It was previously shown that the phosphorylation of NPAT by cyclin E-Cdk2 regulates its activity in histone gene activation (34, 66). It appears that cyclin E-Cdk2 modulates NPAT function by regulating the localization of NPAT at histone gene clusters (53). It is not clear whether cyclin E-Cdk2 regulates NPAT through additional mechanisms. Our preliminary results indicate that NPAT interacts with TRRAP throughout the cell cycle, suggesting that the interaction of NPAT with TRRAP may be independent of cyclin E-Cdk2 activity.
The results shown in Fig. 3 and 4 suggest that the majority of TRRAP/Tip60 recruitment to histone gene promoters occurs immediately prior to S-phase entry. It is possible that TRRAP/Tip60 recruitment may involve a two-step mechanism in which additional recruitment of these factors takes place in S phase, as intermediate levels of association of NPAT and TRRAP with histone gene promoters were observed in the presence of aphidicolin. In addition to NPAT, the recruitment of the TRRAP/Tip60 complex to histone gene promoters may also involve other histone gene transcription factors.

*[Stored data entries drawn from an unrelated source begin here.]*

(* ===== verification/ProtobufRound.v ===== *)
(** * A tree is read back from its message

    [round out read x]: [out] makes a message of [x] and [read] makes [x] of the
    message.  For every field macro, and by induction for every [kept] tree. *)
From S2P Require Import Prelude Buffer Enums Nodes EnumDefs Messages ProtobufOut ProtobufRead TreeCheck.

Definition round {A M} (out : A -> outcome M) (read : M -> outcome A) (x : A) : Prop :=
  exists m, out x = Ok m /\ read m = Ok x.

(** [kept n]: the tree [n] has no empty string in a field (where the message has an
    empty string for a null pointer), no list of integers and no pointer to NIL. *)
Definition kept_string (s : option string) : bool :=
  match s with Some EmptyString => false | _ => true end.
Definition kept_ints (l : list Z) : bool := match l with [] => true | _ => false end.
Definition keep : field_checks := mkChecks kept_string (fun _ => true) kept_ints false.
Abbreviation kept := (check keep).

Definition good (n : Node) : Prop := kept n = true -> round _outNode _readNode n.

(** ** Fields *)

Lemma round_char c : READ_CHAR_FIELD (WRITE_CHAR_FIELD c) = c.
Proof. unfold WRITE_CHAR_FIELD. by case_bool_decide as E; [subst c|]. Qed.

Lemma round_string s : kept_string s = true -> READ_STRING_FIELD (WRITE_STRING_FIELD s) = s.
Proof. by destruct s as [[]|]. Qed.

Lemma round_ints l : kept_ints l = true -> round WRITE_INT_LIST_FIELD READ_INT_LIST_FIELD l.
Proof. destruct l; [|done]. intros _. by exists []. Qed.

Lemma round_value v : READ_VALUE_FIELD _readNode (WRITE_NODE_FIELD v) = Ok v.
Proof. by destruct v. Qed.

Lemma round_list l : list_all Node good l -> check_list kept l = true ->
  round (WRITE_LIST_FIELD _outNode) (READ_LIST_FIELD _readNode) l.
Proof.
  induction 1 as [|n Hn l _ IH]; [by exists []|].
  intros [Hk Hl]%andb_true_iff. destruct (Hn Hk) as (m & E1 & E2). destruct (IH Hl) as (ms & E3 & E4).
  unfold WRITE_LIST_FIELD, READ_LIST_FIELD in *. exists (m :: ms). cbn.
  by rewrite E1, E2; cbn; rewrite E3, E4.
Qed.

Lemma round_ptr p : option_all Node good p -> check_ptr keep kept p = true ->
  round (WRITE_NODE_PTR_FIELD _outNode) (READ_NODE_PTR_FIELD _readNode) p.
Proof.
  intros [n Hn|] Hp; [|by exists None].
  assert (Hk : kept n = true /\ node_ptr n = Some n).
  { destruct n; try done. by destruct l. }
  destruct Hk as [Hk Hs]. destruct (Hn Hk) as (m & E1 & E2). exists (Some m). cbn.
  rewrite E1, E2. cbn. by rewrite Hs.
Qed.

Lemma round_select p : option_all Node good p -> check_select kept p = true ->
  round (WRITE_SELECT_PTR_FIELD _outNode) (READ_SELECT_PTR_FIELD _readNode) p.
Proof.
  intros [n Hn|] Hp; [|by exists None]. apply andb_true_iff in Hp as [Hs Hk].
  destruct (Hn Hk) as (m & E1 & E2). exists (Some m). cbn. rewrite Hs, E1. split; [done|].
  destruct n; try done. cbn in E1. destruct (_outSelectStmt _ _); try done. injection E1 as <-. by rewrite E2.
Qed.

Lemma round_struct {A M} (P : A -> Type) (k : A -> bool) (out : A -> outcome M) (read : M -> outcome A) p :
  (forall x, P x -> k x = true -> round out read x) -> option_all A P p -> check_struct k p = true ->
  round (WRITE_SPECIFIC_NODE_PTR_FIELD out) (READ_SPECIFIC_NODE_PTR_FIELD read) p.
Proof.
  intros Hr [x Hx|] Hk; [|by exists None]. destruct (Hr x Hx Hk) as (m & E1 & E2).
  exists (Some m). cbn. by rewrite E1, E2.
Qed.

Lemma round_plain {A M} (P : A -> Type) (out : A -> outcome M) (read : M -> outcome A) p :
  (forall x, P x -> round out read x) -> option_all A P p ->
  round (WRITE_SPECIFIC_NODE_PTR_FIELD out) (READ_SPECIFIC_NODE_PTR_FIELD read) p.
Proof. intros Hr Hp. apply (round_struct P (fun _ => true)); auto. by destruct p. Qed.

(** ** Structs *)

Create HintDb round.
Definition deparsePrivilegeTarget (targtype : GrantTargetType) (objtype : ObjectType) (objs : list Node) :
    dep :=
  match targtype with
  | ACL_TARGET_OBJECT =>
      match objtype with
      | OBJECT_TABLE => deparseQualifiedNameList objs
      | OBJECT_SEQUENCE => str "SEQUENCE " ;;; deparseQualifiedNameList objs
      | OBJECT_FDW =>
          str "FOREIGN DATA WRAPPER " ;;;
          deparseNameList objs
      | OBJECT_FOREIGN_SERVER => str "FOREIGN SERVER " ;;; deparseNameList objs
      | OBJECT_FUNCTION =>
          str "FUNCTION " ;;;
          deparseFunctionWithArgtypesList objs
      | OBJECT_PROCEDURE =>
          str "PROCEDURE " ;;;
          deparseFunctionWithArgtypesList objs
      | OBJECT_ROUTINE =>
          str "ROUTINE " ;;;
          deparseFunctionWithArgtypesList objs
      | OBJECT_DATABASE => str "DATABASE " ;;; deparseNameList objs
      | OBJECT_DOMAIN => str "DOMAIN " ;;; deparseAnyNameList objs
      | OBJECT_LANGUAGE => str "LANGUAGE " ;;; deparseNameList objs
      | OBJECT_LARGEOBJECT =>
          str "LARGE OBJECT " ;;;
          deparseNumericOnlyList objs
      | OBJECT_SCHEMA => str "SCHEMA " ;;; deparseNameList objs
      | OBJECT_TABLESPACE => str "TABLESPACE " ;;; deparseNameList objs
      | OBJECT_TYPE => str "TYPE " ;;; deparseAnyNameList objs
      | _ => assert_ false
      end
  | ACL_TARGET_ALL_IN_SCHEMA =>
      match objtype with
      | OBJECT_TABLE =>
          str "ALL TABLES IN SCHEMA " ;;;
          deparseNameList objs
      | OBJECT_SEQUENCE =>
          str "ALL SEQUENCES IN SCHEMA " ;;;
          deparseNameList objs
      | OBJECT_FUNCTION =>
          str "ALL FUNCTIONS IN SCHEMA " ;;;
          deparseNameList objs
      | OBJECT_PROCEDURE =>
          str "ALL PROCEDURES IN SCHEMA " ;;;
          deparseNameList objs
      | OBJECT_ROUTINE =>
          str "ALL ROUTINES IN SCHEMA " ;;;
          deparseNameList objs
      | _ => assert_ false
      end
  | ACL_TARGET_DEFAULTS =>
      match objtype with
      | OBJECT_TABLE => str "TABLES"
      | OBJECT_FUNCTION => str "FUNCTIONS"
      | OBJECT_SEQUENCE => str "SEQUENCES"
      | OBJECT_TYPE => str "TYPES"
      | OBJECT_SCHEMA => str "SCHEMAS"
      | _ => assert_ false
      end
  end.

Definition deparseCreatedbOptList (l : list Node) : dep :=
  foreach_sep (fun n =>
      castNode_DefElem n (fun def_elem =>
        deref def_elem.(DefElem.defname) (fun defname =>
          if String.eqb defname "connection_limit" then str "CONNECTION LIMIT"
          else deparseGenericDefElemName defname) ;;;
        chr " " ;;;
        match def_elem.(DefElem.arg) with
        | Some arg =>
            if IsA_Integer arg then as_Value arg deparseSignedIconst
            else when (IsA_String arg) (strVal arg (fun s => deparseOptBooleanOrString (Some s)))
        | None => str "DEFAULT"
        end))
    (chr " ") l.

Definition deparseAccessPriv (access_priv : AccessPriv.t Node) : dep :=
  match access_priv.(AccessPriv.priv_name) with
  | Some priv_name =>
      if String.eqb priv_name "select" then str "select"
      else if String.eqb priv_name "references" then str "references"
      else if String.eqb priv_name "create" then str "create"
      else str (quote_identifier priv_name)
  | None => str "ALL"
  end ;;;
  chr " " ;;;
  when (nonempty access_priv.(AccessPriv.cols))
    (chr "(" ;;;
     deparseColumnList access_priv.(AccessPriv.cols) ;;;
     chr ")") ;;;
  rts.
Definition subscription_enabled (options : list Node) : dep :=
  assert_ (List.length options =? 1)%nat ;;;
  linitial options (fun n => castNode_DefElem n (fun defelem =>
    deref defelem.(DefElem.defname) (fun defname => assert_ (String.eqb defname "enabled")) ;;;
    yes_no defelem.(DefElem.arg) (str " ENABLE ") (str " DISABLE "))).

Definition deparseAlterSubscriptionStmt (alter_subscription_stmt : AlterSubscriptionStmt.t Node) : dep :=
  let options := alter_subscription_stmt.(AlterSubscriptionStmt.options) in
  str "ALTER SUBSCRIPTION " ;;;
  quoted alter_subscription_stmt.(AlterSubscriptionStmt.subname) ;;;
  chr " " ;;;
  match alter_subscription_stmt.(AlterSubscriptionStmt.kind) with
  | ALTER_SUBSCRIPTION_OPTIONS => str "SET " ;;; deparseDefinition options
  | ALTER_SUBSCRIPTION_CONNECTION =>
      str "CONNECTION " ;;;
      deref alter_subscription_stmt.(AlterSubscriptionStmt.conninfo) deparseStringLiteral ;;;
      chr " "
  | ALTER_SUBSCRIPTION_REFRESH => str "REFRESH PUBLICATION " ;;; deparseOptDefinition options
  | ALTER_SUBSCRIPTION_PUBLICATION =>
      str "SET PUBLICATION " ;;;
      foreach_sep (fun n => strVal n deparseColLabel) (str ", ")
        alter_subscription_stmt.(AlterSubscriptionStmt.publication) ;;;
      chr " " ;;;
      deparseOptDefinition options
  | ALTER_SUBSCRIPTION_ENABLED => subscription_enabled options
  end ;;;
  rts.

Definition deparseDropSubscriptionStmt (drop_subscription_stmt : DropSubscriptionStmt.t Node) :
    dep :=
  str "DROP SUBSCRIPTION " ;;;
  when drop_subscription_stmt.(DropSubscriptionStmt.missing_ok) (str "IF EXISTS ") ;;;
  deref drop_subscription_stmt.(DropSubscriptionStmt.subname) str.

Definition deparseAlterOperatorStmt (alter_operator_stmt : AlterOperatorStmt.t Node) : dep :=
  str "ALTER OPERATOR " ;;;
  deref alter_operator_stmt.(AlterOperatorStmt.opername) deparseOperatorWithArgtypes ;;;
  str " SET (" ;;;
  deparseOperatorDefList alter_operator_stmt.(AlterOperatorStmt.options) ;;;
  chr ")".

Definition deparseAlterTypeStmt (alter_type_stmt : AlterTypeStmt.t Node) : dep :=
  str "ALTER TYPE " ;;;
  deparseAnyName alter_type_stmt.(AlterTypeStmt.typeName) ;;;
  str " SET (" ;;;
  deparseOperatorDefList alter_type_stmt.(AlterTypeStmt.options) ;;;
  chr ")".
Definition deparseAlterObjectDependsStmt (alter_object_depends_stmt : AlterObjectDependsStmt.t Node) :
    dep :=
  str "ALTER " ;;;
  match alter_object_depends_stmt.(AlterObjectDependsStmt.objectType) with
  | OBJECT_FUNCTION =>
      str "FUNCTION " ;;;
      deref alter_object_depends_stmt.(AlterObjectDependsStmt.object) (fun object =>
        castNode_ObjectWithArgs object deparseFunctionWithArgtypes)
  | OBJECT_PROCEDURE =>
      str "PROCEDURE " ;;;
      deref alter_object_depends_stmt.(AlterObjectDependsStmt.object) (fun object =>
        castNode_ObjectWithArgs object deparseFunctionWithArgtypes)
  | OBJECT_ROUTINE =>
      str "ROUTINE " ;;;
      deref alter_object_depends_stmt.(AlterObjectDependsStmt.object) (fun object =>
        castNode_ObjectWithArgs object deparseFunctionWithArgtypes)
  | OBJECT_TRIGGER =>
      str "TRIGGER " ;;;
      castList alter_object_depends_stmt.(AlterObjectDependsStmt.object) (fun l =>
        linitial l (fun n => strVal n deparseColId)) ;;;
      str " ON " ;;;
      deref alter_object_depends_stmt.(AlterObjectDependsStmt.relation) (fun relation =>
        deparseRangeVar relation DEPARSE_NODE_CONTEXT_NONE)
  | OBJECT_MATVIEW =>
      str "MATERIALIZED VIEW " ;;;
      deref alter_object_depends_stmt.(AlterObjectDependsStmt.relation) (fun relation =>
        deparseRangeVar relation DEPARSE_NODE_CONTEXT_NONE)
  | OBJECT_INDEX =>
      str "INDEX " ;;;
      deref alter_object_depends_stmt.(AlterObjectDependsStmt.relation) (fun relation =>
        deparseRangeVar relation DEPARSE_NODE_CONTEXT_NONE)
  | _ => assert_ false
  end ;;;
  chr " " ;;;
  when alter_object_depends_stmt.(AlterObjectDependsStmt.remove) (str "NO ") ;;;
  str "DEPENDS ON EXTENSION " ;;;
  deref alter_object_depends_stmt.(AlterObjectDependsStmt.extname) (fun extname =>
    strVal extname deparseColId).
(* ===== verification/DeparseUtil.v ===== *)
(** * The deparser: the other statements, and all statements

    Transactions, [COPY], [EXPLAIN], roles and privileges, cursors, maintenance; the
    switch [deparseStmt] over all kinds of statements and the entry point
    [pg_query_deparse_protobuf] of [src/pg_query_deparse.c]. *)
From S2P Require Import Prelude Buffer Keywords Quote Enums Nodes DeparseNames DeparseExpr.
From S2P Require Import DeparseStmt DeparseParts DeparseTables DeparseObjects.

(** ** Constants of the parse trees *)

Definition AccessShareLock : Z := 1.
Definition RowShareLock : Z := 2.
Definition RowExclusiveLock : Z := 3.
Definition ShareUpdateExclusiveLock : Z := 4.
Definition ShareLock : Z := 5.
Definition ShareRowExclusiveLock : Z := 6.
Definition ExclusiveLock : Z := 7.
Definition AccessExclusiveLock : Z := 8.

Definition CURSOR_OPT_BINARY : Z := 0x0001.
Definition CURSOR_OPT_SCROLL : Z := 0x0002.
Definition CURSOR_OPT_NO_SCROLL : Z := 0x0004.
Definition CURSOR_OPT_INSENSITIVE : Z := 0x0008.
Definition CURSOR_OPT_HOLD : Z := 0x0010.

(** [LONG_MAX] *)
Definition FETCH_ALL : Z := 2 ^ 63 - 1.

Definition CLUOPT_VERBOSE : Z := Z.shiftl 1 1.
Definition REINDEXOPT_VERBOSE : Z := Z.shiftl 1 0.

(** ** Productions *)

Definition deparseCheckPointStmt (check_point_stmt : CheckPointStmt.t Node) : dep :=
  str "CHECKPOINT".

Definition deparseAlterRoleSetStmt (alter_role_set_stmt : AlterRoleSetStmt.t Node) : dep :=
  str "ALTER ROLE " ;;;
  match alter_role_set_stmt.(AlterRoleSetStmt.role) with
  | Some role => deparseRoleSpec role
  | None => str "ALL"
  end ;;;
  chr " " ;;;
  when_some alter_role_set_stmt.(AlterRoleSetStmt.database) (fun database =>
    str "IN DATABASE " ;;;
    str (quote_identifier database) ;;;
    chr " ") ;;;
  deref alter_role_set_stmt.(AlterRoleSetStmt.setstmt) deparseVariableSetStmt.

According to the model proposed in Fig. 8, one might expect the NPAT (the LFD-to-AAA) mutant to be dominant negative. Our results, however, indicate that this mutant apparently has no inhibitory activity on histone promoter activation (Fig. 1E). The exact reason why the NPAT (AAA) mutant protein fails to function as a dominant-negative mutant is not clear. One possible explanation is that one or more of the proteins that interact with the NPAT transactivation domain may be involved in stabilizing the interaction of NPAT with histone promoters. Without this stabilizing interaction, the presence of the mutant at the promoter may be merely transient, thus resulting in a failure of the NPAT (AAA) mutant to be dominant negative.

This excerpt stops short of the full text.